[Entries taken from a collection]
(* ===== verification/TGraphInvariant.v ===== *)
(** The invariant of [TGraph], kept by every operation: adjacency lists agree
    with the live edges, free lists hold exactly the dead slots, counters count
    the live ones, and every live edge carries one mask bit per clock. *)
From S2P Require Import Prelude TGraph.
Local Open Scope nat_scope.

(** * Storage with a free list *)

Definition slots_ok (alive : list bool) (free : list nat) (live : nat) : Prop :=
  NoDup free /\ (forall i, i ∈ free <-> alive !! i = Some false) /\
  live = length (filter (fun b : bool => b = true) alive).

Lemma count_insert (l : list bool) i (b b' : bool) :
  l !! i = Some b ->
  length (filter (fun b : bool => b = true) (<[i := b']> l)) + (if b then 1 else 0) =
  length (filter (fun b : bool => b = true) l) + (if b' then 1 else 0).
Proof.
  intros Hi. rewrite <- (take_drop_middle l i b Hi) at 2.
  rewrite insert_take_drop by (by eapply lookup_lt_Some).
  rewrite !filter_app, !length_app, !filter_cons.
  destruct b, b'; repeat case_decide; try congruence; cbn; lia.
Qed.

Lemma slots_push alive live :
  slots_ok alive [] live -> slots_ok (alive ++ [true]) [] (S live).
Proof.
  intros (Hnd & Hfree & Hlive). split_and!; [constructor| |].
  - intros i. split; [by intros ?%not_elem_of_nil|]. intros Hi.
    apply lookup_app_Some in Hi as [Hi|[_ Hi]]; [by apply Hfree|].
    apply list_lookup_singleton_Some in Hi as [_ ?]. done.
  - rewrite filter_app, length_app, <- Hlive, filter_cons_True, filter_nil by done. cbn. lia.
Qed.

Lemma slots_reuse alive i free live :
  slots_ok alive (i :: free) live -> slots_ok (<[i := true]> alive) free (S live).
Proof.
  intros (Hnd & Hfree & Hlive). apply NoDup_cons in Hnd as [Hi Hnd].
  assert (alive !! i = Some false) as Hlook by (apply Hfree; left).
  split_and!; [done| |].
  - intros j. destruct (decide (j = i)) as [->|Hne].
    + rewrite list_lookup_insert_eq by (by eapply lookup_lt_Some). split; [done|by intros [= ]].
    + rewrite list_lookup_insert_ne by done. rewrite <- Hfree, elem_of_cons. naive_solver.
  - pose proof (count_insert _ _ _ true Hlook). cbn in *. lia.
Qed.

Lemma slots_kill alive i free live :
  slots_ok alive free live -> alive !! i = Some true ->
  slots_ok (<[i := false]> alive) (i :: free) (live - 1).
Proof.
  intros (Hnd & Hfree & Hlive) Hi. split_and!.
  - constructor; [|done]. rewrite Hfree. congruence.
  - intros j. rewrite elem_of_cons, Hfree. destruct (decide (j = i)) as [->|Hne].
    + rewrite list_lookup_insert_eq by (by eapply lookup_lt_Some). naive_solver.
    + rewrite list_lookup_insert_ne by done. naive_solver.
  - pose proof (count_insert _ _ _ false Hi). cbn in *. lia.
Qed.

(** A new slot is live, was not, and is the only one that changes. *)
Lemma allocate_spec {A} (al : A -> bool) free (store : list A) live make id store' free' :
  slots_ok (al <$> store) free live ->
  allocate free store make = (id, store', free') -> (forall i, al (make i) = true) ->
  slots_ok (al <$> store') free' (S live) /\ store' !! id = Some (make id) /\
  (al <$> store) !! id <> Some true /\ (forall j, j <> id -> store' !! j = store !! j).
Proof.
  intros Hok Ha Hmake. unfold allocate in Ha. destruct free as [|i free]; injection Ha as <- <- <-.
  - split_and!.
    + rewrite fmap_app. cbn. rewrite Hmake. by apply slots_push.
    + by rewrite lookup_app_r, Nat.sub_diag.
    + rewrite list_lookup_fmap, lookup_ge_None_2; [done|lia].
    + intros j Hj. destruct (Nat.lt_ge_cases j (length store)).
      * by rewrite lookup_app_l.
      * rewrite !lookup_ge_None_2; [done|lia|rewrite length_app; cbn; lia].
  - assert ((al <$> store) !! i = Some false) as Hi by (apply Hok; left).
    assert (i < length store) as Hlt by (apply lookup_lt_Some in Hi; by rewrite length_fmap in Hi).
    split_and!.
    + rewrite list_fmap_insert, Hmake. by apply slots_reuse.
    + by apply list_lookup_insert_eq.
    + congruence.
    + intros j Hj. by apply list_lookup_insert_ne.
Qed.

(** * Adjacency lists *)

Definition links (ends : nat -> option (nat * nat)) (outs ins : nat -> list nat) : Prop :=
  forall n, NoDup (outs n) /\ (forall e, e ∈ outs n <-> exists t, ends e = Some (n, t)) /\
            NoDup (ins n) /\ (forall e, e ∈ ins n <-> exists s, ends e = Some (s, n)).

Lemma removelast_insert_last (l : list nat) y i x :
  (l ++ [y]) !! i = Some x ->
  l ++ [y] ≡ₚ x :: removelast (<[i := y]> (l ++ [y])).
Proof.
  intros Hi. destruct (Nat.lt_ge_cases i (length l)) as [Hlt|Hge].
  - rewrite insert_app_l, removelast_last by done. rewrite lookup_app_l in Hi by done.
    rewrite insert_take_drop by done. rewrite <- (take_drop_middle l i x Hi) at 1.
    rewrite <- !app_assoc. cbn. rewrite <- Permutation_middle. constructor.
    apply Permutation_app_head. by rewrite Permutation_app_comm.
  - assert (i = length l) as ->.
    { apply lookup_lt_Some in Hi. rewrite length_app in Hi. cbn in Hi. lia. }
    rewrite lookup_app_r, Nat.sub_diag in Hi by lia. injection Hi as ->.
    rewrite list_insert_id by (by apply list_lookup_middle).
    rewrite removelast_last. by rewrite Permutation_app_comm.
Qed.

(** Erasing by the swap with the last element loses exactly the edge. *)
Lemma eraseEdgeId_Permutation e l : e ∈ l -> l ≡ₚ e :: eraseEdgeId e l.
Proof.
  intros He. unfold eraseEdgeId. destruct (list_find (e =.) l) as [[i x]|] eqn:E.
  - apply list_find_Some in E as (Hi & <- & _).
    destruct l as [|y l _] using rev_ind; [done|].
    rewrite last_snoc. by apply removelast_insert_last.
  - apply list_find_None in E. eapply Forall_forall in E; [|done]. done.
Qed.

Lemma eraseEdgeId_spec e l :
  NoDup l -> NoDup (eraseEdgeId e l) /\ forall x, x ∈ eraseEdgeId e l <-> x ∈ l /\ x <> e.
Proof.
  intros Hnd. destruct (decide (e ∈ l)) as [He|He].
  - pose proof (eraseEdgeId_Permutation e l He) as Hp. rewrite Hp in Hnd.
    apply NoDup_cons in Hnd as [Hni Hnd]. split; [done|]. intros x.
    rewrite Hp at 2. rewrite elem_of_cons. naive_solver.
  - assert (eraseEdgeId e l = l) as ->.
    { unfold eraseEdgeId. destruct (list_find (e =.) l) as [[i x]|] eqn:E; [|done].
      apply list_find_Some in E as (Hi & <- & _). by apply list_elem_of_lookup_2 in Hi. }
    split; [done|]. naive_solver.
Qed.

Lemma links_add ends outs ins id s t ends' outs' ins' :
  links ends outs ins -> ends id = None ->
  ends' id = Some (s, t) -> (forall e, e <> id -> ends' e = ends e) ->
  (forall n, outs' n = if decide (n = s) then outs n ++ [id] else outs n) ->
  (forall n, ins' n = if decide (n = t) then ins n ++ [id] else ins n) ->
  links ends' outs' ins'.
Proof.
  intros Hl Hid Hid' Hends Houts Hins n. destruct (Hl n) as (Hno & Ho & Hni & Hi).
  assert (id ∉ outs n) as Hout by (rewrite Ho; intros [? ?]; congruence).
  assert (id ∉ ins n) as Hin by (rewrite Hi; intros [? ?]; congruence).
  assert (forall e a b, ends' e = Some (a, b) <->
    ends e = Some (a, b) \/ e = id /\ a = s /\ b = t) as Hiff.
  { intros e a b. destruct (decide (e = id)) as [->|Hne]; [|rewrite Hends by done; naive_solver].
    rewrite Hid, Hid'. naive_solver. }
  rewrite Houts, Hins. setoid_rewrite Hiff. split_and!.
  - case_decide; [|done]. apply NoDup_app. split_and!; [done| |apply NoDup_singleton].
    intros e He ->%list_elem_of_singleton. done.
  - intros e. case_decide; rewrite ?elem_of_app, ?list_elem_of_singleton, Ho; naive_solver.
  - case_decide; [|done]. apply NoDup_app. split_and!; [done| |apply NoDup_singleton].
    intros e He ->%list_elem_of_singleton. done.
  - intros e. case_decide; rewrite ?elem_of_app, ?list_elem_of_singleton, Hi; naive_solver.
Qed.

Lemma links_del ends outs ins id s t ends' outs' ins' :
  links ends outs ins -> ends id = Some (s, t) ->
  ends' id = None -> (forall e, e <> id -> ends' e = ends e) ->
  (forall n, outs' n = if decide (n = s) then eraseEdgeId id (outs n) else outs n) ->
  (forall n, ins' n = if decide (n = t) then eraseEdgeId id (ins n) else ins n) ->
  links ends' outs' ins'.
Proof.
  intros Hl Hid Hid' Hends Houts Hins n. destruct (Hl n) as (Hno & Ho & Hni & Hi).
  assert (forall e a b, ends' e = Some (a, b) <-> ends e = Some (a, b) /\ e <> id) as Hiff.
  { intros e a b. destruct (decide (e = id)) as [->|Hne]; [|rewrite Hends by done; naive_solver].
    rewrite Hid'. naive_solver. }
  rewrite Houts, Hins. setoid_rewrite Hiff.
  destruct (eraseEdgeId_spec id _ Hno) as [H1 H2], (eraseEdgeId_spec id _ Hni) as [H3 H4].
  split_and!.
  - by case_decide.
  - intros e. case_decide; [rewrite H2, Ho; naive_solver|]. rewrite Ho.
    split; [intros [u Hu]; exists u; split; [done|]; intros ->; congruence|naive_solver].
  - by case_decide.
  - intros e. case_decide; [rewrite H4, Hi; naive_solver|]. rewrite Hi.
    split; [intros [u Hu]; exists u; split; [done|]; intros ->; congruence|naive_solver].
Qed.

Lemma links_ext ends outs ins ends' outs' ins' :
  links ends outs ins -> (forall e, ends' e = ends e) -> (forall n, outs' n = outs n) ->
  (forall n, ins' n = ins n) -> links ends' outs' ins'.
Proof. intros Hl He Ho Hi n. rewrite Ho, Hi. setoid_rewrite He. apply Hl. Qed.
(* ===== verification/TLoopBreaker.v ===== *)
(** [TLoopBreaker::run] (src/src/tgraph/TLoopBreaker.cpp): a depth-first walk
    over the enabled edges that disables the edge closing each cycle. *)
From S2P Require Import Prelude TGraph TGraphInvariant.
Local Open Scope nat_scope.

(** * The walk *)

Inductive Color := White | Gray | Black.
#[export] Instance color_eq_dec : EqDecision Color.
Proof. solve_decision. Defined.

(** The stack holds (node, next out-edge to visit), its top first. *)
Record lb_state := mkLB {
  lb_graph : TGraph;
  lb_color : list Color;
  lb_stack : list (NodeId * nat);
  lb_count : nat }.

(** One round of the inner loop; a null node or a color out of range is
    undefined. *)
Definition lb_step (s : lb_state) : outcome lb_state :=
  match lb_stack s with
  | [] => Ret s
  | (cur, edgeIdx) :: st =>
      match getNode (lb_graph s) cur with
      | None => Undef
      | Some node =>
          match outEdges node !! edgeIdx with
          | None => Ret (mkLB (lb_graph s) (<[cur := Black]> (lb_color s)) st (lb_count s))
          | Some eid =>
              let st := (cur, S edgeIdx) :: st in
              match getEdge (lb_graph s) eid with
              | None => Ret (mkLB (lb_graph s) (lb_color s) st (lb_count s))
              | Some edge =>
                  if disabled edge then Ret (mkLB (lb_graph s) (lb_color s) st (lb_count s))
                  else
                    let next := e_target edge in
                    match lb_color s !! next with
                    | None => Undef
                    | Some White =>
                        Ret (mkLB (lb_graph s) (<[next := Gray]> (lb_color s))
                               ((next, 0) :: st) (lb_count s))
                    | Some Gray =>
                        Ret (mkLB (set_edges (alter (setDisabled true) eid) (lb_graph s))
                               (lb_color s) st (S (lb_count s)))
                    | Some Black => Ret (mkLB (lb_graph s) (lb_color s) st (lb_count s))
                    end
              end
          end
      end
  end.

Fixpoint lb_loop (fuel : nat) (s : lb_state) : outcome lb_state :=
  match lb_stack s with
  | [] => Ret s
  | _ :: _ =>
      match fuel with
      | O => Undef
      | S fuel => s ← lb_step s; lb_loop fuel s
      end
  end.

(** Two rounds per node and one per out-edge are enough. *)
Definition lb_fuel (g : TGraph) : nat :=
  sum_list ((fun n => 2 + length (outEdges n)) <$> nodes g).

Definition lb_start (fuel : nat) (acc : outcome lb_state) (start : NodeId) : outcome lb_state :=
  s ← acc;
  if negb (isNodeValid (lb_graph s) start) || bool_decide (lb_color s !! start <> Some White)
  then Ret s
  else lb_loop fuel (mkLB (lb_graph s) (<[start := Gray]> (lb_color s)) [(start, 0)] (lb_count s)).

(** The number of disabled edges, and the graph. *)
Definition lb_run (g : TGraph) : outcome (nat * TGraph) :=
  let nodesCount := length (nodes g) in
  s ← foldl (lb_start (lb_fuel g)) (Ret (mkLB g (replicate nodesCount White) [] 0))
        (seq 0 nodesCount);
  Ret (lb_count s, lb_graph s).

(** * Enabled edges *)

Definition enabled (g : TGraph) (u v : NodeId) : Prop :=
  exists e r, edges g !! e = Some r /\ e_alive r = true /\ disabled r = false /\
    e_source r = u /\ e_target r = v.

Definition disable_all (ds : list EdgeId) (g : TGraph) : TGraph :=
  foldl (fun g e => set_edges (alter (setDisabled true) e) g) g ds.

Lemma disable_all_snoc ds e g :
  disable_all (ds ++ [e]) g = set_edges (alter (setDisabled true) e) (disable_all ds g).
Proof. unfold disable_all. by rewrite foldl_app. Qed.

Lemma disable_all_nodes ds g : nodes (disable_all ds g) = nodes g.
Proof. induction ds as [|e ds IH] using rev_ind; [done|]. by rewrite disable_all_snoc. Qed.

Lemma disable_all_edge ds g e :
  edges (disable_all ds g) !! e =
    (fun r => if decide (e ∈ ds) then setDisabled true r else r) <$> edges g !! e.
Proof.
  induction ds as [|d ds IH] using rev_ind.
  - cbn. by destruct (edges g !! e).
  - rewrite disable_all_snoc. cbn [set_edges edges]. destruct (decide (d = e)) as [->|Hne].
    + rewrite list_lookup_alter_eq, IH. destruct (edges g !! e); [cbn|done].
      rewrite (decide_True (P := e ∈ ds ++ [e])) by set_solver. by case_decide.
    + rewrite list_lookup_alter_ne, IH by done. destruct (edges g !! e); [cbn|done].
      destruct (decide (e ∈ ds)), (decide (e ∈ ds ++ [d])); try done; set_solver.
Qed.

Lemma disable_all_enabled ds g u v :
  enabled (disable_all ds g) u v <->
    exists e r, edges g !! e = Some r /\ e_alive r = true /\ disabled r = false /\
      e_source r = u /\ e_target r = v /\ e ∉ ds.
Proof.
  unfold enabled. setoid_rewrite disable_all_edge. split.
  - intros (e & r' & He & Ha & Hd & Hs & Ht). apply fmap_Some in He as (r & He & ->).
    case_decide; [done|]. eauto 10.
  - intros (e & r & He & Ha & Hd & Hs & Ht & Hni). exists e, r. rewrite He. cbn.
    by rewrite decide_False.
Qed.

Lemma disable_all_wf ds g : graph_wf g -> graph_wf (disable_all ds g).
Proof.
  intros Hwf. induction ds as [|e ds IH] using rev_ind; [done|]. rewrite disable_all_snoc.
  eapply graph_step_wf; [done|constructor].
Qed.

Lemma enabled_mono ds g u v : enabled (disable_all ds g) u v -> enabled g u v.
Proof. rewrite disable_all_enabled. intros (e & r & ? & ? & ? & ? & ? & _). by exists e, r. Qed.

(** An enabled edge is one of its source's out-edges. *)
Lemma enabled_out g u v :
  graph_wf g -> enabled g u v ->
  exists e r node, nodes g !! u = Some node /\ n_alive node = true /\ e ∈ outEdges node /\
    edges g !! e = Some r /\ e_alive r = true /\ disabled r = false /\
    e_source r = u /\ e_target r = v.
Proof.
  intros Hwf (e & r & He & Ha & Hd & Hs & Ht).
  assert (edge_ends g e = Some (u, v)) as Hends by (apply edge_ends_Some; eauto).
  destruct (wf_ends g Hwf _ _ _ Hends) as [(node & Hn & Hal)%isNodeValid_lookup _].
  exists e, r, node. split_and!; try done.
  destruct (wf_links g Hwf u) as (_ & Ho & _).
  unfold outs, field in Ho. rewrite Hn in Ho. apply Ho. eauto.
Qed.

Lemma enabled_valid g u v :
  graph_wf g -> enabled g u v -> isNodeValid g u = true /\ isNodeValid g v = true.
Proof.
  intros Hwf (e & r & He & Ha & Hd & Hs & Ht). apply (wf_ends g Hwf e), edge_ends_Some. eauto.
Qed.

*Task statement*:
If a line falls between the first line of the records and the line containing "the live ones, and", inclusive, repeat it exactly; leave out all others.

*Completed exercise*:
(* ===== verification/TGraphInvariant.v ===== *)
(** The invariant of [TGraph], kept by every operation: adjacency lists agree
    with the live edges, free lists hold exactly the dead slots, counters count
    the live ones, and every live edge carries one mask bit per clock. *)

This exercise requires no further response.